Marcel Mauss
1PRÉSENTATION
Mauss (1872-1950), anthropologue et sociologue français qui a contribué à la création de l'école ethnologique française.
2FORMATION ET CARRIÈRE
Né à Épinal, neveu et disciple d’Émile Durkheim, Marcel Mauss étudie à l'université de Bordeaux (agrégation de philosophie), puis à l'École pratique des hautes études de Paris (EPHE), avant d'y être nommé titulaire de la chaire d’« histoire des religions des peuples non civilisés » en 1901, intitulé qu’il récuse dans sa leçon inaugurale.
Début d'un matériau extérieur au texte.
(* ===== verification/Name.v ===== *)
(** * name.c: names of system calls, errors, signals, events and socket calls *)

From Stdlib Require Import ZArith Lia String Ascii.
From stdpp Require Import base list numbers strings.
From S2P Require Import Prelude Config Kernel Trace TablesX86 TablesArm TablesPpc TablesErrno.
Local Open Scope string_scope.
Local Open Scope list_scope.
Local Open Scope Z_scope.

(** ** Tables by ABI *)

Definition sysent_vec (c : config) : list (list (option string)) :=
  match PINK_ARCH c with
  | AARCH64 => [aarch64_syscallent; arm_syscallent]
  | ARM => [arm_syscallent]
  | POWERPC => if PINK_ARCH_POWERPC64 c then [powerpc_syscallent; powerpc_syscallent]
               else [powerpc_syscallent]
  | I386 => [i386_syscallent]
  | X86_64 => [x86_64_syscallent; i386_syscallent; x32_syscallent]
  | X32 => [x32_syscallent; i386_syscallent]
  end.

Definition errnoent_vec (c : config) : list (list (option string)) :=
  replicate (Z.to_nat (PINK_ABIS_SUPPORTED c)) (errnoent (PINK_ARCH c)).

Definition signalent_vec (c : config) : list (list (option string)) :=
  replicate (Z.to_nat (PINK_ABIS_SUPPORTED c)) signalent.

(** ** Translation tables *)

(** [struct xlat]: an entry without a string ends the table. *)
Record xlat : Type := Xlat { xstr : option string; xval : Z }.

Definition events : list xlat := [
  Xlat (Some "FORK") (event_code PINK_EVENT_FORK);
  Xlat (Some "VFORK") (event_code PINK_EVENT_VFORK);
  Xlat (Some "CLONE") (event_code PINK_EVENT_CLONE);
  Xlat (Some "EXEC") (event_code PINK_EVENT_EXEC);
  Xlat (Some "VFORK_DONE") (event_code PINK_EVENT_VFORK_DONE);
  Xlat (Some "EXIT") (event_code PINK_EVENT_EXIT);
  Xlat (Some "SECCOMP") (event_code PINK_EVENT_SECCOMP);
  Xlat (Some "STOP") (event_code PINK_EVENT_STOP);
  Xlat None 0
].

Inductive pink_socket_subcall : Type :=
| PINK_SOCKET_SUBCALL_SOCKET | PINK_SOCKET_SUBCALL_BIND | PINK_SOCKET_SUBCALL_CONNECT
| PINK_SOCKET_SUBCALL_LISTEN | PINK_SOCKET_SUBCALL_ACCEPT
| PINK_SOCKET_SUBCALL_GETSOCKNAME | PINK_SOCKET_SUBCALL_GETPEERNAME
| PINK_SOCKET_SUBCALL_SOCKETPAIR | PINK_SOCKET_SUBCALL_SEND | PINK_SOCKET_SUBCALL_RECV
| PINK_SOCKET_SUBCALL_SENDTO | PINK_SOCKET_SUBCALL_RECVFROM
| PINK_SOCKET_SUBCALL_SHUTDOWN | PINK_SOCKET_SUBCALL_SETSOCKOPT
| PINK_SOCKET_SUBCALL_GETSOCKOPT | PINK_SOCKET_SUBCALL_SENDMSG
| PINK_SOCKET_SUBCALL_RECVMSG | PINK_SOCKET_SUBCALL_ACCEPT4.

Definition subcall_code (s : pink_socket_subcall) : Z :=
  match s with
  | PINK_SOCKET_SUBCALL_SOCKET => 1 | PINK_SOCKET_SUBCALL_BIND => 2
  | PINK_SOCKET_SUBCALL_CONNECT => 3 | PINK_SOCKET_SUBCALL_LISTEN => 4
  | PINK_SOCKET_SUBCALL_ACCEPT => 5 | PINK_SOCKET_SUBCALL_GETSOCKNAME => 6
  | PINK_SOCKET_SUBCALL_GETPEERNAME => 7 | PINK_SOCKET_SUBCALL_SOCKETPAIR => 8
  | PINK_SOCKET_SUBCALL_SEND => 9 | PINK_SOCKET_SUBCALL_RECV => 10
  | PINK_SOCKET_SUBCALL_SENDTO => 11 | PINK_SOCKET_SUBCALL_RECVFROM => 12
  | PINK_SOCKET_SUBCALL_SHUTDOWN => 13 | PINK_SOCKET_SUBCALL_SETSOCKOPT => 14
  | PINK_SOCKET_SUBCALL_GETSOCKOPT => 15 | PINK_SOCKET_SUBCALL_SENDMSG => 16
  | PINK_SOCKET_SUBCALL_RECVMSG => 17 | PINK_SOCKET_SUBCALL_ACCEPT4 => 18
  end.

Definition socket_subcalls : list xlat := [
  Xlat (Some "bind") (subcall_code PINK_SOCKET_SUBCALL_BIND);
  Xlat (Some "connect") (subcall_code PINK_SOCKET_SUBCALL_CONNECT);
  Xlat (Some "listen") (subcall_code PINK_SOCKET_SUBCALL_LISTEN);
  Xlat (Some "accept") (subcall_code PINK_SOCKET_SUBCALL_ACCEPT);
  Xlat (Some "getsockname") (subcall_code PINK_SOCKET_SUBCALL_GETSOCKNAME);
  Xlat (Some "getpeername") (subcall_code PINK_SOCKET_SUBCALL_GETPEERNAME);
  Xlat (Some "socketpair") (subcall_code PINK_SOCKET_SUBCALL_SOCKETPAIR);
  Xlat (Some "send") (subcall_code PINK_SOCKET_SUBCALL_SEND);
  Xlat (Some "recv") (subcall_code PINK_SOCKET_SUBCALL_RECV);
  Xlat (Some "sendto") (subcall_code PINK_SOCKET_SUBCALL_SENDTO);
  Xlat (Some "recvfrom") (subcall_code PINK_SOCKET_SUBCALL_RECVFROM);
  Xlat (Some "shutdown") (subcall_code PINK_SOCKET_SUBCALL_SHUTDOWN);
  Xlat (Some "setsockopt") (subcall_code PINK_SOCKET_SUBCALL_SETSOCKOPT);
  Xlat (Some "getsockopt") (subcall_code PINK_SOCKET_SUBCALL_GETSOCKOPT);
  Xlat (Some "sendmsg") (subcall_code PINK_SOCKET_SUBCALL_SENDMSG);
  Xlat (Some "recvmsg") (subcall_code PINK_SOCKET_SUBCALL_RECVMSG);
  Xlat (Some "accept4") (subcall_code PINK_SOCKET_SUBCALL_ACCEPT4);
  Xlat None 0
].

(** The families of the source's table, in its order. *)
Definition addrfam_names : list string := [
  "AF_ALG"; "AF_APPLETALK"; "AF_ASH"; "AF_ATMPVC"; "AF_ATMSVC"; "AF_AX25"; "AF_BLUETOOTH";
  "AF_BRIDGE"; "AF_CAIF"; "AF_CAN"; "AF_DECnet"; "AF_ECONET"; "AF_FILE"; "AF_IB";
  "AF_IEEE802154"; "AF_IMPLINK"; "AF_INET"; "AF_INET6"; "AF_IPX"; "AF_IRDA"; "AF_ISDN";
  "AF_ISO"; "AF_IUCV"; "AF_KCM"; "AF_KEY"; "AF_LLC"; "AF_LOCAL"; "AF_MAX"; "AF_MPLS";
  "AF_NETBEUI"; "AF_NETLINK"; "AF_NETROM"; "AF_NFC"; "AF_PACKET"; "AF_PHONET"; "AF_PPPOX";
  "AF_QIPCRTR"; "AF_RDS"; "AF_ROSE"; "AF_ROUTE"; "AF_RXRPC"; "AF_SECURITY"; "AF_SNA";
  "AF_SMC"; "AF_TIPC"; "AF_UNIX"; "AF_UNSPEC"; "AF_VSOCK"; "AF_WANPIPE"; "AF_X25"; "AF_XDP"
].

(** [addrfams]: [af] is the C library's header, the value of each AF_ macro that
    it defines; the others are left out by [#ifdef]. *)
Definition addrfams (af : string -> option Z) : list xlat :=
  omap (fun n => v ← af n; Some (Xlat (Some n) v)) addrfam_names ++ [Xlat None 0].

(** [xname]: the loop stops at the entry without a string. *)
Fixpoint xname (x : list xlat) (val : Z) : option string :=
  match x with
  | [] => None
  | e :: x' =>
      match xstr e with
      | None => None
      | Some s => if xval e =? val then Some s else xname x' val
      end
  end.

Fixpoint xlookup_loop (x : list xlat) (str : string) : Z :=
  match x with
  | [] => -1
  | e :: x' =>
      match xstr e with
      | None => -1
      | Some s => if String.eqb str s then xval e else xlookup_loop x' str
      end
  end.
Durant cette période, il rédige son Essai sur la nature et la fonction du sacrifice (1899), ainsi que De quelques formes primitives de la classification (1901). En 1925, il fonde l'Institut d'ethnologie (qu’il dirigera jusqu’en 1939), puis obtient une chaire de sociologie au Collège de France en 1931. Figure centrale du cercle d'intellectuels et de scientifiques réunis autour de la revue l'Année sociologique, fondée par Émile Durkheim, il en assure la direction éditoriale à la mort de son oncle.
3LE « FAIT SOCIAL TOTAL »
Moins désireux de développer un système théorique qu’Émile Durkheim, Marcel Mauss ne s'en inscrit pas moins dans la continuité de la sociologie durkheimienne. Illustrant l'idée de « fait social » par des études concrètes, il s'attache à montrer comment un seul phénomène significatif donne à voir les structures sociales sous-jacentes dans leur totalité. Il met ainsi en évidence le rôle central d’une forme de don (le potlatch) chez certaines populations nord-américaines. Étendant son hypothèse aux sociétés antiques (Une forme ancienne du contrat chez les Thraces, 1921), il formule l’idée selon laquelle le potlatch serait la forme fondamentale de l’échange, qui se serait progressivement dégradée dans les sociétés modernes ; c’est l’Essai sur le don, forme archaïque de l'échange (1923-1924), ouvrage qui rassemble une somme considérable de données ethnographiques et historiques, et qui vaut à Marcel Mauss la célébrité. Le « don » (ou plus précisément le triptyque « donner, recevoir, rendre ») s'insère, au sein des sociétés archaïques, dans un système « social total » (impliquant des facteurs religieux, économiques, politiques, familiaux et juridiques) qu’il contribue à structurer et à faire exister. Le « social » (et les formes qu’il prend en un lieu précis) n’est donc plus une donnée, mais une catégorie qui mérite bel et bien d’être conceptualisée en tant que telle.
Cette posture permet à Marcel Mauss d’appréhender de façon fine les rapports entre le collectif et l’individuel, entre la contrainte et la liberté, et donc de traiter de questions tant anthropologiques que psychologiques. C’est là d’ailleurs son principal point de rupture avec Émile Durkheim qui, traitant « les faits sociaux comme des choses », établit une différence de nature qui fonde la spécificité de l’objet sociologique.
4DIVERSITÉ ET PROLONGEMENTS DE L’ŒUVRE DE MARCEL MAUSS
Bien qu’il ne réalise jamais lui-même d’études de terrain, Marcel Mauss aborde, dans ses ouvrages et articles, des questions étonnamment variées : la mort, les « techniques du corps » (c’est-à-dire la façon dont une société impose à l’individu un certain usage de son corps), la magie et la transe… À la fin de sa carrière, il se concentre plus particulièrement sur des interrogations méthodologiques et publie un Manuel d’ethnographie (1947) ainsi que Sociologie et anthropologie (1950).
L'œuvre de Marcel Mauss a été une source d'inspiration décisive tant pour l'anthropologie structurale de Claude Lévi-Strauss que pour de nombreux travaux issus du courant anti–utilitariste.